ERW: Entities and Relationships on the Web

Sebastiano Vigna
Dipartimento di Scienze dell'Informazione
Università degli Studi di Milano
via Comelico 39/41
I-20135 Milano, Italy
vigna@acm.org

ABSTRACT

ERW is an innovative system for handling complex databases using a web browser. It uses the most recent standards endorsed by the W3C to offer to the user a sophisticated environment, similar to a dedicated client. Moreover, the user interface is generated in a completely automatic way starting from a conceptual description of the database by means of an XML-based language for entity-relationship schemata.

Keywords

web database access, entity-relationship schemata, XML, conceptual modelling

1. INTRODUCTION

ERW is a system for managing complex (and possibly large) databases using a web browser. Its original purpose was allowing easy maintenance of web site data organised in a database in a heterogeneous environment, where little is known about client machines except that they will have a web browser.

ERW is based on a formal description of the database in a variant of the common entity-relationship paradigm [2]. An XML-based language, ERL (Entity-Relationship Language), is used to describe formally all conceptual aspects of the database.

From the ERL-based description, ERtool, a Java™ preprocessing tool reifies [5] the database, that is, it transforms the (abstract) description based on entity and relationship types in a set of tables that suitably implement that description. Moreover, it generates SGML documentation about the reification process, which allows one to understand exactly how the process was carried out. And, last but not least, it generates a set of configuration files written in PHP, a very powerful scripting language designed for dynamic page generation. These files, when fed into the provided run-time PHP environment, generate a set of forms that allows easy editing of the database.

Which is the difference with other web-based database administration tools? The point is that ERW knows the abstract structure of the database, and thus can offer a much more sophisticated interface to the user. In particular, the user never sees an SQL table: rather, it is presented with intuitive relationship-based operations such as "associate this entity to this entity". The run-time environment (using the configuration files produced starting from the ERL file) will modify the database tables correspondingly.
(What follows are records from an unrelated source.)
(** * atooms trajectories: the read/write template, the multi-file index
      and the Centered and Unfolded decorators

    A shallow embedding of [atooms/trajectory/base.py] and
    [atooms/trajectory/decorators.py].  A Python object is a record of its
    attributes; a method is a function in a state-and-exception monad over
    that record, so that attribute updates made before a [raise] survive
    it, as they do in Python. *)

From Stdlib Require Import ZArith List String Ascii Bool Lia.
From Stdlib Require Import QArith Qround Lqa.
From Stdlib Require Import Floats.
From Stdlib Require Import Sorted Permutation.
Import ListNotations.

Open Scope Z_scope.

(* ================================================================== *)
(** ** Python values, exceptions and the method monad *)

Module Py.

(** The exceptions raised by the embedded code. *)
Inductive exn : Type :=
| IOError
| ValueError
| IndexError
| TypeError
| AttributeError
| NotImplementedError
| RuntimeError.

Inductive outcome (A : Type) : Type :=
| Return (a : A)
| Raise (e : exn).
Arguments Return {A} a.
Arguments Raise {A} e.

(** A method on an object of type [S]: the object after the call and
    either the returned value or the exception raised. *)
Definition M (S A : Type) : Type := S -> S * outcome A.

Definition ret {S A} (a : A) : M S A := fun s => (s, Return a).

Definition raise {S A} (e : exn) : M S A := fun s => (s, Raise e).

Definition bind {S A B} (m : M S A) (k : A -> M S B) : M S B :=
  fun s =>
    match m s with
    | (s', Return a) => k a s'
    | (s', Raise e) => (s', Raise e)
    end.

Definition get {S} : M S S := fun s => (s, Return s).

Definition modify {S} (f : S -> S) : M S unit := fun s => (f s, Return tt).

(** An outcome that does not touch the object. *)
Definition lift {S A} (o : outcome A) : M S A := fun s => (s, o).

(** [for x in l: body x] *)
Fixpoint for_each {S A} (l : list A) (body : A -> M S unit) : M S unit :=
  match l with
  | [] => ret tt
  | x :: l' => bind (body x) (fun _ => for_each l' body)
  end.

(** [[f x for x in l]] *)
Fixpoint comprehension {S A B} (l : list A) (f : A -> M S B) : M S (list B) :=
  match l with
  | [] => ret []
  | x :: l' => bind (f x) (fun y => bind (comprehension l' f) (fun ys => ret (y :: ys)))
  end.

(** The values that callbacks and their bound arguments are made of.
    A function object is identified by its name: two function objects
    are equal exactly when they are the same object. *)
#[local] Unset Elimination Schemes.
Inductive pyobj : Type :=
| PyNone
| PyInt (z : Z)
| PyStr (s : string)
| PyFunc (name : string)
| PyList (l : list pyobj)
| PyTuple (l : list pyobj)
| PyDict (d : list (string * pyobj)).
#[local] Set Elimination Schemes.

Fixpoint dict_get (k : string) (d : list (string * pyobj)) : option pyobj :=
  match d with
  | [] => None
  | (k', v) :: d' => if String.eqb k k' then Some v else dict_get k d'
  end.

(** Python's [==].  Values of different types are unequal; sequences
    compare elementwise; dictionaries compare as maps. *)
Fixpoint py_eq (a b : pyobj) {struct a} : bool :=
  match a, b with
  | PyNone, PyNone => true
  | PyInt x, PyInt y => Z.eqb x y
  | PyStr x, PyStr y => String.eqb x y
  | PyFunc x, PyFunc y => String.eqb x y
  | PyList l1, PyList l2 =>
      (fix seq_eq (l1 l2 : list pyobj) {struct l1} : bool :=
         match l1, l2 with
         | [], [] => true
         | x :: l1', y :: l2' => py_eq x y && seq_eq l1' l2'
         | _, _ => false
         end) l1 l2
  | PyTuple l1, PyTuple l2 =>
      (fix seq_eq (l1 l2 : list pyobj) {struct l1} : bool :=
         match l1, l2 with
         | [], [] => true
         | x :: l1', y :: l2' => py_eq x y && seq_eq l1' l2'
         | _, _ => false
         end) l1 l2
  | PyDict d1, PyDict d2 =>
      Nat.eqb (List.length d1) (List.length d2) &&
      (fix sub_eq (d : list (string * pyobj)) {struct d} : bool :=
         match d with
         | [] => true
         | (k, v) :: d' =>
             match dict_get k d2 with
             | Some w => py_eq v w
             | None => false
             end && sub_eq d'
         end) d1
  | _, _ => false
  end.

(** [x in l] for a list [l]. *)
Definition py_in (x : pyobj) (l : list pyobj) : bool :=
  existsb (fun e => py_eq e x) l.

(** [x in l] for a list of integers. *)
Definition int_in (x : Z) (l : list Z) : bool :=
  existsb (fun e => Z.eqb e x) l.

(** [len(l)] *)
Definition len {A} (l : list A) : Z := Z.of_nat (List.length l).

(** [range(n)] *)
Definition range (n : Z) : list Z := map Z.of_nat (seq 0 (Z.to_nat n)).

(** [enumerate(l)] *)
Definition enumerate {A} (l : list A) : list (Z * A) :=
  combine (range (len l)) l.

(** [l[-1]] of a non-empty list. *)
Definition last_item {A} (l : list A) : option A :=
  match rev l with
  | [] => None
  | x :: _ => Some x
  end.

End Py.

Import Py.

Declare Scope py_scope.
Delimit Scope py_scope with py.
Notation "x <- m ;; k" := (bind m (fun x => k))
  (at level 61, m at next level, right associativity) : py_scope.
Notation "m ;;; k" := (bind m (fun _ => k))
  (at level 61, right associativity) : py_scope.
Open Scope py_scope.

(* ================================================================== *)
(** ** List slicing, [l[start:stop:step]] *)

Module Slice.

(** Clamp one bound of a slice against the length of the sequence. *)
Definition adjust (length step v : Z) : Z :=
  if v <? 0 then
    (if v + length <? 0 then (if step <? 0 then -1 else 0) else v + length)
  else if v >=? length then (if step <? 0 then length - 1 else length)
  else v.

(** [slice(start, stop, step).indices(length)]; a zero step is refused. *)
Definition indices (start stop step : option Z) (length : Z)
  : outcome (Z * Z * Z) :=
  let step := match step with None => 1 | Some s => s end in
  if step =? 0 then Raise ValueError
  else
    let start := match start with
                 | None => if step <? 0 then length - 1 else 0
                 | Some v => adjust length step v
                 end in
    let stop := match stop with
                | None => if step <? 0 then -1 else length
                | Some v => adjust length step v
                end in
    Return (start, stop, step).

Definition slicelength (start stop step : Z) : Z :=
  if step <? 0 then
    (if stop <? start then (start - stop - 1) / (- step) + 1 else 0)
  else
    (if start <? stop then (stop - start - 1) / step + 1 else 0).

Definition getslice {A} (l : list A) (start stop step : option Z)
  : outcome (list A) :=
  match indices start stop step (len l) with
  | Raise e => Raise e
  | Return (a, b, c) =>
      Return (flat_map
                (fun i => match nth_error l (Z.to_nat (a + i * c)) with
                          | Some x => [x]
                          | None => []
                          end)
                (range (slicelength a b c)))
  end.

End Slice.

(* ================================================================== *)
(** ** The environment of a trajectory *)

(** [os.path.exists] on the file system the program runs on. *)
Class FileSystem : Type := { path_exists : string -> bool }.

(** Calling a registered callback: [cbk(s, *args, **kwargs)] on a frame
    of type [F].  The callbacks are the caller's code. *)
Class Callbacks (F : Type) : Type :=
  { call : pyobj -> F -> pyobj -> pyobj -> outcome F }.

(* ================================================================== *)
(** ** TrajectoryBase *)

Module TrajectoryBase.

(** The attributes set by [TrajectoryBase.__init__], followed by the
    attributes [X] that a subclass or a decorator adds to the object. *)
Record t (X : Type) : Type := Build {
  filename : string;
  mode : string;
  callbacks : list pyobj;
  steps : list Z;
  _initialized_write : bool;
  _initialized_read : bool;
  attrs : X
}.
Arguments Build {X}.
Arguments filename {X}.
Arguments mode {X}.
Arguments callbacks {X}.
Arguments steps {X}.
Arguments _initialized_write {X}.
Arguments _initialized_read {X}.
Arguments attrs {X}.

Definition set_callbacks {X} (v : list pyobj) (self : t X) : t X :=
  Build (filename self) (mode self) v (steps self)
        (_initialized_write self) (_initialized_read self) (attrs self).

Definition set_steps {X} (v : list Z) (self : t X) : t X :=
  Build (filename self) (mode self) (callbacks self) v
        (_initialized_write self) (_initialized_read self) (attrs self).

Definition set_initialized_write {X} (v : bool) (self : t X) : t X :=
  Build (filename self) (mode self) (callbacks self) (steps self)
        v (_initialized_read self) (attrs self).

Definition set_initialized_read {X} (v : bool) (self : t X) : t X :=
  Build (filename self) (mode self) (callbacks self) (steps self)
        (_initialized_write self) v (attrs self).

Definition set_attrs {X Y} (v : Y) (self : t X) : t Y :=
  Build (filename self) (mode self) (callbacks self) (steps self)
        (_initialized_write self) (_initialized_read self) v.

(** The methods that subclasses override; a call [self.read_sample(i)]
    in the template dispatches to the instance of the object's class. *)
Class Methods (X F : Type) : Type := {
  read_init : M (t X) unit;
  write_init : F -> M (t X) unit;
  read_sample : Z -> M (t X) F;
  write_sample : F -> Z -> M (t X) unit
}.

(** The methods of [TrajectoryBase] itself. *)
Definition abstract (X F : Type) : Methods X F := {|
  read_init := ret tt;
  write_init := fun _ => ret tt;
  read_sample := fun _ => raise NotImplementedError;
  write_sample := fun _ _ => raise NotImplementedError
|}.

Definition __init__ {fs : FileSystem} {X} (filename : string) (mode : string)
  (extra : X) : outcome (t X) :=
  if String.eqb mode "r" && negb (path_exists filename)
  then Raise IOError
  else Return (Build filename mode [] [] false false extra).

Definition __len__ {X} (self : t X) : Z := len (steps self).

(** [for cbk, args, kwargs in self.callbacks: s = cbk(s, *args, **kwargs)] *)
Fixpoint apply_callbacks {F} {cb : Callbacks F} (cbks : list pyobj) (s : F)
  : outcome F :=
  match cbks with
  | [] => Return s
  | PyList [cbk; args; kwargs] :: rest =>
      match call cbk s args kwargs with
      | Return s' => apply_callbacks rest s'
      | Raise e => Raise e
      end
  | PyList _ :: _ => Raise ValueError
  | _ :: _ => Raise TypeError
  end.

Definition read {X F} {cb : Callbacks F} {m : Methods X F} (index : Z) : M (t X) F :=
  self <- get ;;
  (if negb (_initialized_read self)
   then read_init ;;; modify (set_initialized_read true)
   else ret tt) ;;;
  s <- read_sample index ;;
  self <- get ;;
  lift (apply_callbacks (callbacks self) s).

Definition write {X F} {m : Methods X F} (system : F) (step : Z)
  : M (t X) unit :=
  self <- get ;;
  if String.eqb (mode self) "r" then raise IOError
  else
    (if negb (_initialized_write self)
     then write_init system ;;; modify (set_initialized_write true)
     else ret tt) ;;;
    write_sample system step ;;;
    self <- get ;;
    if negb (int_in step (steps self))
    then modify (set_steps (steps self ++ [step]))
    else ret tt.

(** [register_callback(cbk, *args, **kwargs)] *)
Definition register_callback {X} (cbk : pyobj) (args : list pyobj)
  (kwargs : list (string * pyobj)) : M (t X) unit :=
  self <- get ;;
  if negb (py_in cbk (callbacks self))
  then modify (set_callbacks
                 (callbacks self ++ [PyList [cbk; PyTuple args; PyDict kwargs]]))
  else ret tt.

(** The key of an indexed access [traj[key]]: an [int], a [slice], or an
    object that is neither. *)
Inductive key : Type :=
| KeyInt (k : Z)
| KeySlice (start stop step : option Z)
| KeyOther (o : pyobj).

(** What [traj[key]] returns: one frame, or a list of frames. *)
Inductive item (F : Type) : Type :=
| Frame (s : F)
| Frames (l : list F).
Arguments Frame {F} s.
Arguments Frames {F} l.

Definition __getitem__ {X F} {cb : Callbacks F} {m : Methods X F} (k : key)
  : M (t X) (item F) :=
  match k with
  | KeySlice start stop step =>
      self <- get ;;
      let frames := range (len (steps self)) in
      idx <- lift (Slice.getslice frames start stop step) ;;
      l <- comprehension idx (fun i => read i) ;;
      ret (Frames l)
  | KeyInt k =>
      self <- get ;;
      let k := if k <? 0 then k + __len__ self else k in
      if k >=? __len__ self then raise IndexError
      else s <- read k ;; ret (Frame s)
  | KeyOther _ => raise TypeError
  end.

End TrajectoryBase.

(* ================================================================== *)
(** ** Paths *)

Module Path.

Definition slash : ascii := "/"%char.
Just to make a comparison, a tool like PHPmyAdmin is to ERW as a disassembler is to a compiler/run-time environment. You can of course use PHPmyAdmin to do raw administration of the SQL tables generated by ERW, but the knowledge that ERW has of the abstract structure of the entity-relationship schema gives it the possibility of interpreting the same tables in a deeper way. On the other hand, ERW can just administrate a database generated from an ERL description, and thus it is less general.

A tool that adheres to the same design principles of ERW, but with different purposes, is WebML [1]. WebML specifies abstractly a database and a web site based on it, allowing automatic generation of editing forms and online pages. Indeed, the database specification language of WebML could be easily mapped to a subset of ERL.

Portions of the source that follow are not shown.